Marcus chuckled, a wet, hacking sound. "Friends? I have no friends, Silas. Only investments. And you... you were my greatest portfolio."

He pressed a button on his desk. The glass walls of the penthouse began to turn opaque, displaying a series of graphs that weren't tracking money or stocks. They were tracking the "Pivot" the countdown to the end of time.

"Look at the data, Silas," Marcus whispered, pointing at a line that was dropping toward zero. "The world is ending. The sun is cooling, the stars are drifting, and humanity is a flicker in the dark. But with the loop... with your loop... we can stay in Tuesday forever.

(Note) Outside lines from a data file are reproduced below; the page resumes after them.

(* ===== verification/LabelMaps.v ===== *)
(** * Maps of labels (k8s.io/apimachinery/pkg/labels/labels.go)

    Reading a map of labels back from its printed form, and what the functions on pairs
    of maps compute. *)

From Stdlib Require Import Ascii.
From S2P Require Import Prelude ObjectKeys Validation Labels.

(** ** [strings.TrimSpace]

    The encodings of the characters that are white space in Unicode. *)
Definition bytes (l : list nat) : list ascii := ascii_of_nat <$> l.

Definition spaces : list (list ascii) :=
  bytes <$> ([[9]; [10]; [11]; [12]; [13]; [32]; [194; 133]; [194; 160]; [225; 154; 128]] ++
             ((λ n, [226; 128; n]) <$> seq 128 11) ++
             [[226; 128; 168]; [226; 128; 169]; [226; 128; 175]; [226; 129; 159]; [227; 128; 128]]).

Fixpoint strip_prefix (p l : list ascii) : option (list ascii) :=
  match p, l with
  | [], _ => Some l
  | a :: p', b :: l' => if bool_decide (a = b) then strip_prefix p' l' else None
  | _ :: _, [] => None
  end.

Fixpoint strip_one (ps : list (list ascii)) (l : list ascii) : option (list ascii) :=
  match ps with
  | [] => None
  | p :: ps' => match strip_prefix p l with Some l' => Some l' | None => strip_one ps' l end
  end.

Fixpoint strip_all (fuel : nat) (ps : list (list ascii)) (l : list ascii) : list ascii :=
  match fuel with
  | 0 => l
  | S n => match strip_one ps l with Some l' => strip_all n ps l' | None => l end
  end.

Definition TrimLeft (ps : list (list ascii)) (l : list ascii) : list ascii := strip_all (length l) ps l.

Definition TrimSpace (s : string) : string :=
  let l := TrimLeft spaces (chars s) in
  String.string_of_list_ascii (reverse (TrimLeft (reverse <$> spaces) (reverse l))).

(** ** Reading a map of labels *)
Inductive convert_error : Type :=
| InvalidSelector (l : list string)
| InvalidLabel (e : label_error).

Fixpoint convert_labels (labels : list string) (labelsMap : Set_) : Set_ * option convert_error :=
  match labels with
  | [] => (labelsMap, None)
  | label :: labels' =>
    match Split "=" label with
    | [l0; l1] =>
      let key := TrimSpace l0 in
      match validateLabelKey key with
      | Some err => (labelsMap, Some (InvalidLabel err))
      | None =>
        let value := TrimSpace l1 in
        match validateLabelValue value with
        | Some err => (labelsMap, Some (InvalidLabel err))
        | None => convert_labels labels' (<[key := value]> labelsMap)
        end
      end
    | l => (labelsMap, Some (InvalidSelector l))
    end
  end.

Definition ConvertSelectorToLabelsMap (selector : string) : Set_ * option convert_error :=
  if bool_decide (String.length selector = 0) then (∅, None)
  else convert_labels (Split "," selector) ∅.

Example convert_spaces :
  ConvertSelectorToLabelsMap (" app = pilot ," +:+ String.string_of_list_ascii (bytes [194; 160]) +:+ "v=1") =
  ({["app" := "pilot"; "v" := "1"]}, None).
Proof. vm_compute. reflexivity. Qed.

Example convert_bad : (ConvertSelectorToLabelsMap "app=pilot,v").2 = Some (InvalidSelector ["v"]).
Proof. reflexivity. Qed.

(** ** White space and separators in valid labels *)
Definition clean (s : string) : Prop := Forall (λ c, labelChar c = true) (chars s).

Lemma valid_label_clean kv : valid_label kv → clean kv.1 ∧ clean kv.2 ∧ kv.1 ≠ "".
Proof.
  unfold valid_label, validateLabelKey, validateLabelValue. intros [Hk Hv].
  assert (IsQualifiedName kv.1 = []) as Hk' by (destruct (IsQualifiedName kv.1); [done|by rewrite bool_decide_true in Hk by done]).
  assert (IsValidLabelValue kv.2 = []) as Hv' by (destruct (IsValidLabelValue kv.2); [done|by rewrite bool_decide_true in Hv by done]).
  apply IsQualifiedName_nil, label_key_chars in Hk' as [Hne Hk'].
  apply IsValidLabelValue_nil, label_value_chars in Hv'. split_and!; [done..|]. by intros Hn; rewrite Hn in Hne.
Qed.

Lemma clean_no_char c s : labelChar c = false → clean s → no_char c s.
Proof.
  intros Hc. unfold clean. induction s as [|d s IH]; [done|]. cbn. intros [Hd Hs]%Forall_cons.
  split; [congruence|auto].
Qed.

Lemma strip_one_None ps l :
  Forall (λ p, ∃ c p', p = c :: p' ∧ labelChar c = false) ps → Forall (λ c, labelChar c = true) l → strip_one ps l = None.
Proof.
  intros Hps Hl. induction Hps as [|p ps (c & p' & -> & Hc) _ IH]; [done|]. cbn.
  destruct l as [|d l]; [done|]. rewrite bool_decide_eq_false_2; [done|].
  apply Forall_cons in Hl as [Hd _]. congruence.
Qed.

Lemma TrimLeft_clean ps l :
  Forall (λ p, ∃ c p', p = c :: p' ∧ labelChar c = false) ps → Forall (λ c, labelChar c = true) l → TrimLeft ps l = l.
Proof. intros Hps Hl. unfold TrimLeft. destruct l as [|c l]; [done|]. cbn [length strip_all]. by rewrite strip_one_None. Qed.

Lemma TrimSpace_clean s : clean s → TrimSpace s = s.
Proof.
  intros Hs. unfold TrimSpace. rewrite (TrimLeft_clean spaces), TrimLeft_clean.
  - rewrite reverse_involutive. apply String.string_of_list_ascii_of_string.
  - by repeat (constructor; [by eexists _, _|]).
  - by apply Forall_reverse.
  - by repeat (constructor; [by eexists _, _|]).
  - done.
Qed.

(** ** Printed labels *)
Definition label_text (kv : string * string) : string := kv.1 +:+ "=" +:+ kv.2.

Lemma no_char_append c s t : no_char c s → no_char c t → no_char c (s +:+ t).
Proof. intros Hs Ht. induction s as [|d s IH]; [done|]. destruct Hs as [Hd Hs]. split; [done|]. by apply IH. Qed.

Lemma Split_join sep l : l ≠ [] → Forall (no_char sep) l → Split sep (String.concat (String.String sep "") l) = l.
Proof.
  induction l as [|w l IH]; [done|]. intros _ [Hw Hl]%Forall_cons. destruct l as [|w' l].
  - by apply Split_no_char.
  - change (String.concat (String.String sep "") (w :: w' :: l)) with
      (w +:+ String.String sep (String.concat (String.String sep "") (w' :: l))).
    by rewrite Split_append, IH.
Qed.

Lemma convert_labels_text l m :
  Forall valid_label l →
  convert_labels (label_text <$> l) m = (foldl (λ m kv, <[kv.1 := kv.2]> m) m l, None).
Proof.
  intros Hl. revert m. induction Hl as [|[k v] l [Hk Hv] Hl IH]; intros m; [done|].
  destruct (valid_label_clean (k, v) (conj Hk Hv)) as (Ck & Cv & _). cbn in *.
  unfold label_text at 1. cbn [fst snd]. change ("=" +:+ ?u) with (String.String "=" u).
  rewrite Split_append, Split_no_char by (by apply clean_no_char).
  by rewrite !TrimSpace_clean, Hk, Hv.
Qed.

Lemma foldl_insert_list_to_map (m : Set_) l :
  foldl (λ m kv, <[kv.1 := kv.2]> m) m l = list_to_map (reverse l) ∪ m.
Proof.
  revert m. induction l as [|[k v] l IH]; intros m; [symmetry; apply map_empty_union|].
  cbn [foldl]. rewrite IH, reverse_cons, list_to_map_app. cbn [list_to_map foldr].
  by rewrite insert_empty, <-map_union_assoc, insert_union_singleton_l.
Qed.

Lemma label_text_clean kv : valid_label kv → no_char "," (label_text kv).
Proof.
  intros (Ck & Cv & _)%valid_label_clean. unfold label_text.
  repeat apply no_char_append; [by apply clean_no_char|by repeat split|by apply clean_no_char].
Qed.

Lemma convert_labels_valid labels m m' :
  convert_labels labels m = (m', None) → map_Forall (λ k v, valid_label (k, v)) m →
  map_Forall (λ k v, valid_label (k, v)) m'.
Proof.
  revert m. induction labels as [|label labels IH]; intros m; cbn; [by intros [= <-]|].
  repeat case_match; try done. intros Hc Hm. apply (IH _ Hc). by apply map_Forall_insert_2.
Qed.

Section maps.
Context (rng : Set_ → list (string * string)) `{!range_order rng}.

Lemma range_list_to_map l ls : l ≡ₚ rng ls → list_to_map (reverse l) = ls.
Proof.
  intros Hl. assert (reverse l ≡ₚ map_to_list ls) as Hr by by rewrite reverse_Permutation, Hl, (range_perm (rng := rng) ls).
  rewrite <-(list_to_map_to_list ls). apply list_to_map_proper; [|done].
  rewrite Hr. apply NoDup_fst_map_to_list.
Qed.

Lemma foldl_insert_range l ls m : l ≡ₚ rng ls → foldl (λ m kv, <[kv.1 := kv.2]> m) m l = ls ∪ m.
Proof. intros Hl. by rewrite foldl_insert_list_to_map, (range_list_to_map l ls). Qed.

(** A map of valid labels is read back from its printed form, and only such maps are
    ever read without an error. *)
Theorem labels_map_roundtrip ls selector m :
  (map_Forall (λ k v, valid_label (k, v)) ls → ConvertSelectorToLabelsMap (Set_String rng ls) = (ls, None)) ∧
  (ConvertSelectorToLabelsMap selector = (m, None) → map_Forall (λ k v, valid_label (k, v)) m).
Proof.
  split.
  - intros Hv. assert (Forall valid_label (rng ls)) as Hall.
    { apply Forall_forall. intros [k v] Hkv. apply Hv. by apply (range_elem rng). }
    destruct (Permutation_map_inv label_text (rng ls) (merge_sort_Permutation String.le _)) as (l & Hl & Hp).
    unfold Set_String, ConvertSelectorToLabelsMap, join_comma. change (λ kv, kv.1 +:+ "=" +:+ kv.2) with label_text.
    rewrite Hp in Hall. replace (merge_sort _ _) with (label_text <$> l) by done.
    assert (ls = list_to_map (reverse l)) as Hls by (symmetry; by apply range_list_to_map).
    destruct l as [|kv l]; [by rewrite Hls|]. rewrite bool_decide_eq_false_2.
    + rewrite (Split_join ","), convert_labels_text, (foldl_insert_range _ ls), map_union_empty; try done.
      apply Forall_fmap. apply (Forall_impl _ _ _ Hall). apply label_text_clean.
    + apply Forall_cons in Hall as [(_ & _ & Hne)%valid_label_clean _]. destruct kv as [[|c k] v]; [done|].
      by destruct l.
  - unfold ConvertSelectorToLabelsMap. case_bool_decide.
    + intros [= <-]. apply map_Forall_empty.
    + intros Hc. apply (convert_labels_valid _ _ _ Hc), map_Forall_empty.
Qed.

Lemma all_in_spec l m : all_in l m = true ↔ ∀ k v, (k, v) ∈ l → m !! k = Some v.
Proof.
  induction l as [|[k v] l IH]; cbn; [set_solver|]. destruct (m !! k) as [w|] eqn:E.
  - destruct (String.eqb_spec w v) as [->|Hne]; cbn; [rewrite IH; set_solver|].
    split; [done|]. intros Hall. specialize (Hall k v ltac:(set_solver)). congruence.
  - split; [done|]. intros Hall. specialize (Hall k v ltac:(set_solver)). congruence.
Qed.

Lemma all_in_range ls m : all_in (rng ls) m = true ↔ ls ⊆ m.
Proof. rewrite all_in_spec, map_subseteq_spec. by setoid_rewrite (range_elem rng). Qed.

Lemma conflicts_in_spec l big :
  conflicts_in l big = false ↔ ∀ k v w, (k, v) ∈ l → big !! k = Some w → v = w.
Proof.
  induction l as [|[k v] l IH]; cbn; [set_solver|]. destruct (big !! k) as [w|] eqn:E.
  - destruct (String.eqb_spec w v) as [->|Hne]; cbn.
    + rewrite IH. set_solver.
    + split; [done|]. intros Hall. by destruct Hne; symmetry; apply (Hall k); [set_solver|].
  - rewrite IH. set_solver.
Qed.

Lemma conflicts_range ls big : conflicts_in (rng ls) big = false ↔ map_agree ls big.
Proof.
  rewrite conflicts_in_spec, map_agree_spec. setoid_rewrite (range_elem rng). naive_solver.
Qed.

(** On maps of labels: the merge holds the labels of both, the second map's where
    they differ; a conflict is a key with two values; equality is equality, and the
    labels in a whitelist are a part of it unless it is empty. *)
Theorem label_maps_exact labels1 labels2 :
  Merge rng labels1 labels2 = labels2 ∪ labels1 ∧
  (Conflicts rng labels1 labels2 = false ↔ map_agree labels1 labels2) ∧
  (Set_Equals rng labels1 labels2 = true ↔ labels1 = labels2) ∧
  (AreLabelsInWhiteList rng labels1 labels2 = true ↔ labels2 = ∅ ∨ labels1 ⊆ labels2).
Proof.
  split_and!.
  - unfold Merge. by rewrite !(foldl_insert_range (rng _) _ _ (reflexivity _)), (map_union_empty labels1).
  - unfold Conflicts. case_bool_decide; rewrite conflicts_range; [|done]. split; by intros ?%symmetry.
  - unfold Set_Equals. case_bool_decide as Hs; [split; [done|by intros ->]|]. rewrite all_in_range. split; [|by intros ->].
    intros Hsub. apply (map_subseteq_size_eq _ _ Hsub). lia.
  - unfold AreLabelsInWhiteList. case_bool_decide as Hs.
    + apply map_size_empty_inv in Hs. tauto.
    + rewrite all_in_range. split; [auto|]. intros [->|?]; [by rewrite map_size_empty in Hs|done].
Qed.
End maps.

Lemma labels_map_roundtrip_witness :
  ConvertSelectorToLabelsMap (Set_String map_to_list {["app" := "pilot"; "istio.io/rev" := ""]}) =
  ({["app" := "pilot"; "istio.io/rev" := ""]}, None).
Proof. apply (labels_map_roundtrip map_to_list _ "" ∅). refine (bool_decide_eq_true_1 _ _). vm_compute. reflexivity. Defined.

Lemma label_maps_exact_witness :
  Merge map_to_list {["a" := "1"; "b" := "2"]} {["b" := "3"]} = {["b" := "3"]} ∪ {["a" := "1"; "b" := "2"]}.
Proof. apply label_maps_exact. apply _. Defined.
Lemma spec_consume ctx p ts (Q : Token * string → Parser → Prop) :
  remaining p ts →
  (∀ p', ts = [] → Q (in_context ctx e) p') →
  (∀ i ts' p', ts = i :: ts' → inner i → remaining p' ts' → Q (in_context ctx i) p') →
  spec (consume ctx) p Q.
Proof.
  intros Hr HQ1 HQ2. unfold spec, consume. rewrite (remaining_head p ts) by done. destruct Hr as [Hd Hi].
  destruct ts as [|i ts']; [by apply HQ1|]. apply Forall_cons in Hi as [Hi Hi']. apply (HQ2 i ts'); [done..|].
  split; [|done]. cbn. by rewrite <-Nat.add_1_r, <-drop_drop, Hd.
Qed.

Lemma spec_parseOperator p ts (Q : Operator → Parser → Prop) :
  remaining p ts →
  (∀ o op ts' p', ts = o :: ts' → operator_token (tok o) = Some op → remaining p' ts' → Q op p') →
  spec parseOperator p Q.
Proof.
  intros Hr HQ. apply spec_bind, (spec_consume _ _ ts); [done|..].
  - intros p' _. unfold in_context. cbn. by rewrite He.
  - intros i ts' p' -> _ Hr'. unfold in_context. cbn. specialize (λ op, HQ i op ts' p' eq_refl).
    destruct (tok i); unfold spec; cbn in *; auto.
Qed.
(* ===== verification/LabelPrinter.v ===== *)
(** * Printing and parsing label selectors (k8s.io/apimachinery/pkg/labels/selector.go)

    Parsing the printed form of a selector gives the selector back. *)

From Stdlib Require Import Ascii.
From S2P Require Import Prelude StringSets ObjectKeys Validation Labels LabelMaps LabelParser.

(** ** Lexing printed text *)
Definition word_item (w : string) : ScannedItem :=
  {| tok := default IdentifierToken (string2token w); literal := w |}.

Definition symbol_item (t : Token) (l : string) : ScannedItem := {| tok := t; literal := l |}.

(** The text [rest], wherever it stands at the end of a selector, is scanned as [items]. *)
Definition lexes (rest : list ascii) (items : list ScannedItem) : Prop :=
  ∀ s pos fuel acc, drop pos s = rest → length rest < fuel →
    scan_loop fuel {| s := s; pos := pos |} acc = Some (acc ++ items).

(** Where a word, or a symbol, ends. *)
Definition stops (rest : list ascii) : Prop :=
  match rest with [] => True | c :: _ => c ≠ "000"%char ∧ (isSpecialSymbol c || isWhitespace c) = true end.

Definition ends_symbol (sym rest : list ascii) : Prop :=
  match rest with
  | [] => True
  | c :: _ => c ≠ "000"%char ∧ (isSpecialSymbol c = true → string2token (text (sym ++ [c])) = None)
  end.

Lemma labelChar_plain c : labelChar c = true → plain c = true.
Proof. destruct c as [[] [] [] [] [] [] [] []]; by vm_compute. Qed.

Lemma plain_inv c : plain c = true → c ≠ "000"%char ∧ isSpecialSymbol c = false ∧ isWhitespace c = false.
Proof.
  unfold plain. intros [Hz Ho]%andb_prop. apply negb_true_iff in Ho. apply orb_false_iff in Ho.
  apply negb_true_iff, bool_decide_eq_false in Hz. done.
Qed.

Lemma drop_cons_lookup {A} pos (l : list A) c rest : drop pos l = c :: rest → l !! pos = Some c ∧ drop (S pos) l = rest.
Proof.
  intros Hd. split; [by rewrite <-(Nat.add_0_r pos), <-lookup_drop, Hd|].
  by rewrite <-Nat.add_1_r, <-drop_drop, Hd.
Qed.

Lemma read_drop s pos c rest :
  drop pos s = c :: rest → read {| s := s; pos := pos |} = (c, {| s := s; pos := S pos |}).
Proof. intros [Hl _]%drop_cons_lookup. by apply read_Some. Qed.

Lemma read_end s pos : drop pos s = [] → read {| s := s; pos := pos |} = ("000"%char, {| s := s; pos := pos |}).
Proof.
  intros Hd. unfold read. cbn. destruct (s !! pos) eqn:E; [|done].
  apply lookup_lt_Some in E. apply (f_equal length) in Hd. rewrite length_drop in Hd. cbn in Hd. lia.
Qed.

Lemma scan_id_word w fuel s pos rest buffer :
  drop pos s = w ++ rest → Forall (λ c, plain c = true) w → stops rest → length w < fuel →
  scan_id fuel {| s := s; pos := pos |} buffer = Some (buffer ++ w, {| s := s; pos := pos + length w |}).
Proof.
  revert fuel pos buffer. induction w as [|c w IH]; intros fuel pos buffer Hd Hw Hs Hf;
    (destruct fuel as [|fuel]; [cbn in Hf; lia|]); cbn [scan_id].
  - rewrite app_nil_r. cbn. rewrite Nat.add_0_r. destruct rest as [|c rest].
    + rewrite (read_end s pos Hd). by rewrite bool_decide_eq_true_2.
    + destruct Hs as [Hz Ho]. rewrite (read_drop s pos c rest Hd), bool_decide_eq_false_2, Ho by done.
      unfold unread. cbn. by rewrite Nat.sub_0_r.
  - apply Forall_cons in Hw as [(Hz & Ho & Hw')%plain_inv Hw].
    rewrite (read_drop s pos c (w ++ rest) Hd), bool_decide_eq_false_2, Ho, Hw' by done. cbn [orb].
    apply drop_cons_lookup in Hd as [_ Hd]. rewrite (IH fuel (S pos) _ Hd) by (done || cbn in Hf; lia).
    rewrite <-app_assoc. cbn. by rewrite Nat.add_succ_r.
Qed.

Lemma text_chars w : text (chars w) = w.
Proof. apply String.string_of_list_ascii_of_string. Qed.

Lemma length_drop_le {A} pos (s : list A) : length (drop pos s) ≤ length s.
Proof. rewrite length_drop. lia. Qed.

Lemma lexes_word w rest items :
  clean w → w ≠ "" → stops rest → lexes rest items → inner (word_item w) →
  lexes (chars w ++ rest) (word_item w :: items).
Proof.
  intros Hc Hne Hs Hl [_ Hin] s pos fuel acc Hd Hf. destruct fuel as [|fuel]; [lia|]. cbn [scan_loop].
  assert (Forall (λ c, plain c = true) (chars w)) as Hp by (apply (Forall_impl _ _ _ Hc), labelChar_plain).
  assert (Lex {| s := s; pos := pos |} = Some (word_item w, {| s := s; pos := pos + length (chars w) |})) as ->.
  { unfold Lex. destruct (chars w) as [|c l] eqn:Ew; [by destruct w|].
    rewrite (read_drop s pos c (l ++ rest) Hd). apply Forall_cons in Hp as [(Hz & Ho & Hw)%plain_inv Hp].
    cbn [skipWhiteSpaces]. rewrite Hw. cbn [negb mbind option_bind].
    rewrite bool_decide_eq_false_2, Ho by done. unfold unread, scanIDOrKeyword. cbn [LabelParser.s LabelParser.pos].
    cbn [Nat.sub]. rewrite Nat.sub_0_r, (scan_id_word (c :: l) _ s pos rest []); [|done| |done|].
    - cbn [mbind option_bind app]. rewrite <-Ew, text_chars. unfold word_item. by destruct (string2token w).
    - constructor; [|done]. unfold plain. by rewrite bool_decide_eq_false_2, Ho, Hw.
    - pose proof (length_drop_le pos s) as Hle. rewrite Hd, length_app in Hle. lia. }
  cbn [mbind option_bind]. rewrite bool_decide_eq_false_2 by done.
  rewrite (Hl s (pos + length (chars w))); [by rewrite <-app_assoc| |].
  - rewrite <-drop_drop, Hd. by rewrite drop_app_length.
  - rewrite length_app in Hf. destruct (chars w) eqn:Ew; [by destruct w|]. cbn in Hf. lia.
Qed.

Lemma skipWhiteSpaces_more fuel ch l r : skipWhiteSpaces fuel ch l = Some r → skipWhiteSpaces (S fuel) ch l = Some r.
Proof.
  revert ch l. induction fuel as [|fuel IH]; intros ch l; [done|]. cbn [skipWhiteSpaces].
  destruct (isWhitespace ch); [|done]. cbn [negb]. destruct (read l) as [ch' l']. apply IH.
Qed.

Lemma skipWhiteSpaces_white fuel ch l :
  isWhitespace ch = true → skipWhiteSpaces (S fuel) ch l = let '(ch, l) := read l in skipWhiteSpaces fuel ch l.
Proof. intros Hw. cbn [skipWhiteSpaces]. by rewrite Hw. Qed.

Lemma Lex_space s pos rest :
  drop pos s = " "%char :: rest → Lex {| s := s; pos := pos |} = Lex {| s := s; pos := S pos |}.
Proof.
  intros Hd. unfold Lex. rewrite (read_drop s pos " " rest Hd). cbn [LabelParser.s].
  set (n := length s). rewrite (skipWhiteSpaces_white (S n) " ") by done.
  destruct (read_cases {| s := s; pos := S pos |}) as [[-> _]|(c & Hc & Hlt & ->)]; [done|].
  cbn [LabelParser.s LabelParser.pos] in *. fold n.
  destruct (skipWhiteSpaces_total (S n) c {| s := s; pos := S (S pos) |}) as (ch' & l' & Hsk & _); [cbn; subst n; lia| |].
  { intros _. cbn. rewrite ?Nat.sub_0_r. split; [lia|done]. }
  apply skipWhiteSpaces_more in Hsk as Hsk'. by rewrite Hsk, Hsk'.
Qed.

Lemma lexes_space rest items : lexes rest items → lexes (" "%char :: rest) items.
Proof.
  intros Hl s pos fuel acc Hd Hf. rewrite <-(Hl s (S pos) fuel acc); [|by apply drop_cons_lookup in Hd as [_ ?]|cbn in Hf; lia].
  destruct fuel as [|fuel]; [done|]. cbn [scan_loop]. by rewrite (Lex_space s pos rest).
Qed.

Lemma lexes_nil : lexes [] [end_item].
Proof.
  intros s pos fuel acc Hd Hf. destruct fuel as [|fuel]; [cbn in Hf; lia|]. cbn [scan_loop]. unfold Lex.
  by rewrite (read_end s pos Hd).
Qed.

We can live in the golden hour of the 21st century until the universe itself turns to ash."

"You didn't save the world, Marcus," I said, standing inches from his desk. "You just put it in a coma."

"And what's the alternative?" Marcus snarled, his eyes suddenly bright with a feverish light. "Wednesday? You want to see the 'Great Pivot'? You want to see the darkness that comes after the stars go out?"

I looked at Sarah and Aris. They were watching me, waiting for the decision.

"I want to see what happens next," I said. "Even if it's nothing."

I reached out and grabbed the golden tube connected to Marcus's neck.

"No!" he screamed, reaching for a silent alarm. "If you break the connection, the anchor snaps! The whole city will be pulled into the Pivot!"

"Good," I said. "I'm tired of Tuesdays."